Le plan de reconstruction attise déjà de nombreuses convoitises du côté des firmes privées. Le groupe International Peace Operations Association(IPAO), qui associe des entreprises spécialisées dans la réponse aux catastrophes et aux situations de guerre, a déjà offert ses services pour appuyer l’effort de reconstruction. Parmi ces firmes figure Triple Canopy, société militaire privée (SMP) présente en Irak et en Afghanistan (lire dans Le Monde diplomatique de février 2010, « Mercenaires d’Etat en Afghanistan »). Dès le 14 janvier, la Heritage Foundation, l’un des plus influents « think-tank » conservateurs des Etats-Unis, écrivait sur son site : « Au milieu de la souffrance, la crise en Haïti offre des opportunités aux Etats-Unis. En plus de fournir une aide humanitaire immédiate, la réponse des États-Unis face au tragique tremblement de terre donne l’occasion, en plus d’améliorer l’image des Etats-Unis dans cette région, de restructurer le gouvernement et l’économie d’Haïti qui dysfonctionnent depuis un certain temps (3) ».

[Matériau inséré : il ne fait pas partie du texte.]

Lemma bind_inputs_missing (def : OperatorDef.t) (ws : Workspace.t)
    (present rest : list string) (missing : string)
    (inputs : list Tensor_ptr) :
  (forall name, name ∈ present -> Workspace.HasTensor name ws = true) ->
  Workspace.HasTensor missing ws = false ->
  for_each (Operation.bind_input def ws) (present ++ missing :: rest) inputs
  = Abort (CheckFailed (Operation.missing_input_diagnostic def missing)).
Proof.
  revert inputs. induction present as [|name present IH];
    intros inputs Hall Hmissing.
  - simpl app. by rewrite for_each_cons, bind_input_absent.
  - simpl app.
    rewrite for_each_cons, bind_input_present by (apply Hall; left).
    simpl. apply IH; [|done]. intros; apply Hall; by right.
Qed.

(** Among names of which one is missing, there is a first missing one. *)
Lemma first_missing (ws : Workspace.t) (names : list string) :
  (exists name, name ∈ names /\ Workspace.HasTensor name ws = false) ->
  exists present missing rest,
    names = present ++ missing :: rest
    /\ (forall name, name ∈ present -> Workspace.HasTensor name ws = true)
    /\ Workspace.HasTensor missing ws = false.
Proof.
  induction names as [|name names IH]; intros (n & Hin & Hn).
  - by apply elem_of_nil in Hin.
  - destruct (Workspace.HasTensor name ws) eqn:Hname.
    + destruct IH as (present & missing & rest & -> & Hall & Hmissing).
      { apply elem_of_cons in Hin as [->|Hin]; [congruence|eauto]. }
      exists (name :: present), missing, rest. split_and!; [done| |done].
      intros x [->|Hx]%elem_of_cons; auto.
    + exists [], name, names. split_and!; [done| |done].
      intros x Hx. by apply elem_of_nil in Hx.
Qed.
Lemma register_fits_file_reduced_data fits_file opened w :
  reduced_data (conn (snd (register_fits_file fits_file opened w)))
  = reduced_data (conn w).
Proof.
  destruct opened as [err|h]; [reflexivity|].
  cbn [register_fits_file]. unfold mbind, M_bind, lift, mret, M_ret.
  destruct (py_int (CDELT1 h)); [|reflexivity].
  destruct (py_int (CDELT2 h)); [|reflexivity].
  match goal with
  | |- context [add_raw_file ?i w] =>
      pose proof (add_raw_file_reduced_data i w) as Hraw;
      destruct (add_raw_file i w) as [[[id|]|e] w']
  end; simpl in Hraw; try exact Hraw.
  rewrite <- Hraw.
  repeat match goal with
  | |- context [if ?b then _ else _] => destruct b
  | |- context [match ?o with Some _ => _ | None => _ end] => destruct o
  end;
  first [ apply add_flat_reduced_data | apply add_dark_reduced_data
        | reflexivity
        | match goal with
          | |- context [add_science ?i ?o ?d ?w0] =>
              pose proof (add_science_reduced_data i o d w0) as Hsc;
              destruct (add_science i o d w0) as [[? | ?] ?]; exact Hsc
          end ].
Qed.

(** X9. Ingestion never writes to [reduced_data], whether the run returns
    or raises. *)
Theorem ingestion_keeps_reduced_data fits_files w :
  reduced_data (conn (snd (register_fits_files fits_files w)))
  = reduced_data (conn w).
Proof.
  revert w. induction fits_files as [|[p o] rest IH]; intros w; [reflexivity|].
  rewrite register_fits_files_cons.
  pose proof (register_fits_file_reduced_data p o w) as Hturn.
  destruct (register_fits_file p o w) as [[[]|e] w']; simpl in Hturn.
  - now rewrite IH.
  - exact Hturn.
Qed.

(** *** Files that do not open *)

(** The tables after a method, and what it returns or raises, do not depend
    on what is on the console. *)
Lemma add_flat_console id b f r db o1 o2 :
  fst (add_flat id b f r {| conn := db; stdout := o1 |})
  = fst (add_flat id b f r {| conn := db; stdout := o2 |})
  /\ conn (snd (add_flat id b f r {| conn := db; stdout := o1 |}))
     = conn (snd (add_flat id b f r {| conn := db; stdout := o2 |})).
Proof.
  unfold add_flat, execute, insert_or_ignore_flats. cbn [conn].
  destruct (existsb _ (flats db)); now split.
Qed.

Lemma add_dark_console id b r db o1 o2 :
  fst (add_dark id b r {| conn := db; stdout := o1 |})
  = fst (add_dark id b r {| conn := db; stdout := o2 |})
  /\ conn (snd (add_dark id b r {| conn := db; stdout := o1 |}))
     = conn (snd (add_dark id b r {| conn := db; stdout := o2 |})).
Proof.
  unfold add_dark, execute, insert_or_ignore_darks. cbn [conn].
  destruct (existsb _ (darks db)); now split.
Qed.

Lemma add_science_console id o d db o1 o2 :
  fst (add_science id o d {| conn := db; stdout := o1 |})
  = fst (add_science id o d {| conn := db; stdout := o2 |})
  /\ conn (snd (add_science id o d {| conn := db; stdout := o1 |}))
     = conn (snd (add_science id o d {| conn := db; stdout := o2 |})).
Proof.
  rewrite !add_science_unfold. cbv zeta. cbn [conn].
  destruct (existsb _ (science db)); [now split|].
  unfold insert_science. destruct (existsb _ (science db)); now split.
Qed.

Lemma register_fits_file_console fits_file opened db o1 o2 :
  fst (register_fits_file fits_file opened {| conn := db; stdout := o1 |})
  = fst (register_fits_file fits_file opened {| conn := db; stdout := o2 |})
  /\ conn (snd (register_fits_file fits_file opened
                  {| conn := db; stdout := o1 |}))
     = conn (snd (register_fits_file fits_file opened
                    {| conn := db; stdout := o2 |})).
Proof.
  destruct opened as [err|h]; [now split|].
  cbn [register_fits_file]. unfold mbind, M_bind, lift, mret, M_ret.
  destruct (py_int (CDELT1 h)); [|now split].
  destruct (py_int (CDELT2 h)); [|now split].
  rewrite !add_raw_file_unfold. cbn [conn fi_path].
  destruct (existsb _ (raw_files db)) eqn:E; [now split|].
  unfold insert_raw_files. cbn [fi_path]. rewrite E. cbn [stdout].
  repeat match goal with
  | |- context [if ?b then _ else _] => destruct b
  | |- context [match ?o with Some _ => _ | None => _ end] => destruct o
  end;
  first [ apply add_flat_console | apply add_dark_console
        | now split
        | match goal with
          | |- context [add_science ?i ?o ?d {| conn := ?db0; stdout := o1 |}] =>
              pose proof (add_science_console i o d db0 o1 o2) as [Hf Hk];
              destruct (add_science i o d {| conn := db0; stdout := o1 |})
                as [[? | ?] ?];
              destruct (add_science i o d {| conn := db0; stdout := o2 |})
                as [[? | ?] ?];
              simpl in Hf, Hk |- *; try discriminate; split; congruence
          end ].
Qed.
Lemma length_update {A : Type} (f : A -> A) (i : nat) (l : list A) :
  List.length (update i f l) = List.length l.
Proof.
  revert i.
  induction l as [ | x l IH ]; intros [ | i ]; cbn [update List.length];
    try reflexivity.
  now rewrite IH.
Qed.

Lemma nth_error_update_other {A : Type} (f : A -> A) (i j : nat) (l : list A) :
  i <> j -> nth_error (update i f l) j = nth_error l j.
Proof.
  revert i j.
  induction l as [ | x l IH ]; intros [ | i ] [ | j ] Hij;
    cbn [update nth_error]; try reflexivity.
  - now contradiction Hij.
  - apply IH. intros ->. now apply Hij.
Qed.

Lemma insertNewItem_all (subscription : nat) (replies : list DataPointReply)
  (s : State) :
  fold_left (fun s r => insertNewItem subscription r s) replies s =
    with_subscriptions
      (update subscription
         (fun sub => {| received := received sub ++ replies;
                        terminal := terminal sub |})
         (subscriptions s)) s.
Proof.
  revert s.
  induction replies as [ | r replies IH ]; intros s.
  - cbn [fold_left].
    rewrite (update_ext _ (fun x => x)).
    + rewrite update_id. now destruct s.
    + intros [items err]. cbn. now rewrite app_nil_r.
  - cbn [fold_left]. rewrite IH.
    unfold insertNewItem, with_subscriptions. cbn.
    rewrite update_update. f_equal.
    apply update_ext. intros [items err]. cbn.
    now rewrite <- app_assoc.
Qed.

Lemma fold_left_through_map {A B C : Type} (g : C -> B -> C) (f : A -> B)
  (l : list A) (c : C) :
  fold_left (fun c x => g c (f x)) l c = fold_left g (map f l) c.
Proof.
  revert c.
  induction l as [ | x l IH ]; intros c; [ reflexivity | apply IH ].
Qed.

Section SubscribeFacts.

Variable platform : Platform.

Lemma subscribe_collect_pairs (query : string) (values : list Value) :
  forall (pathValueList : list (string * Value)) (s : State),
    fst (subscribe_collect platform query values pathValueList s) =
      (pathValueList ++ flat_map (emitted query) values)%list.
Proof.
  induction values as [ | value rest IH ]; intros pathValueList s.
  - cbn. now rewrite app_nil_r.
  - destruct value; cbn [subscribe_collect flat_map emitted];
      rewrite IH; cbn [app]; try reflexivity;
      try (now rewrite <- app_assoc).
    rewrite <- app_assoc. do 2 f_equal.
    apply collectValuePaths_flattened.
Qed.

Lemma fold_left_log_state (f : string * Value -> string)
  (l : list (string * Value)) (s : State) :
  let s' := fold_left (fun s pl => log info (f pl) s) l s in
  subscriptions s' = subscriptions s
  /\ getResults s' = getResults s
  /\ setResults s' = setResults s.
Proof.
  revert s.
  induction l as [ | pl l IH ]; intros s; [ cbn; auto | ].
  cbn [fold_left]. apply (IH (log info (f pl) s)).
Qed.

Lemma subscribe_collect_state (query : string) (values : list Value) :
  forall (pathValueList : list (string * Value)) (s : State),
    let s' := snd (subscribe_collect platform query values pathValueList s) in
    subscriptions s' = subscriptions s
    /\ getResults s' = getResults s
    /\ setResults s' = setResults s.
Proof.
  induction values as [ | value rest IH ]; intros pathValueList s.
  - cbn. auto.
  - destruct value; cbn [subscribe_collect]; try apply IH.
    + apply (IH _ (print _ s)).
    + apply (IH _ (print _ s)).
    + match goal with
      | |- context [ subscribe_collect _ _ _ ?acc ?st ] =>
          destruct (IH acc st) as (H1 & H2 & H3);
          destruct (fold_left_log_state
                      (fun pl => "Received update. path: " ++ fst pl
                                   ++ " value: " ++ valueToString platform (snd pl))
                      (collectValuePaths (struct_value fields) []) s)
            as (G1 & G2 & G3)
      end.
      cbv zeta in *. rewrite H1, H2, H3. auto.
Qed.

Plusieurs fois évoquée lors des troubles politiques qui secouèrent l’île, la mise sous tutelle internationale n’avait jamais été acceptée par un peuple qui s’est libéré seul de ses chaînes et a trop expérimenté les trahisons. Lors de la réunion de Montréal, pour faire taire inquiétudes et critiques, le premier ministre Jean-Max Bellerive a dû affirmer haut et fort que l’Etat haïtien jouerait un rôle central de coordination dans la distribution de l’aide « et qu’il n’avait pas l’intention de céder une part de sa souveraineté à qui que ce soit (4</I> ».
Ironie de l’histoire, le festival de littérature internationale « Etonnants voyageurs », qui devait commencer le jour du drame et réunir une cinquantaine d’écrivains à Port-au-Prince, s’intitulait « Le monde au miroir d’Haïti, Haïti au miroir du monde ». Depuis ce jour, le monde se regarde dans la tragédie haïtienne et les nations puissantes tentent de recomposer leur image dans le reflet haïtien.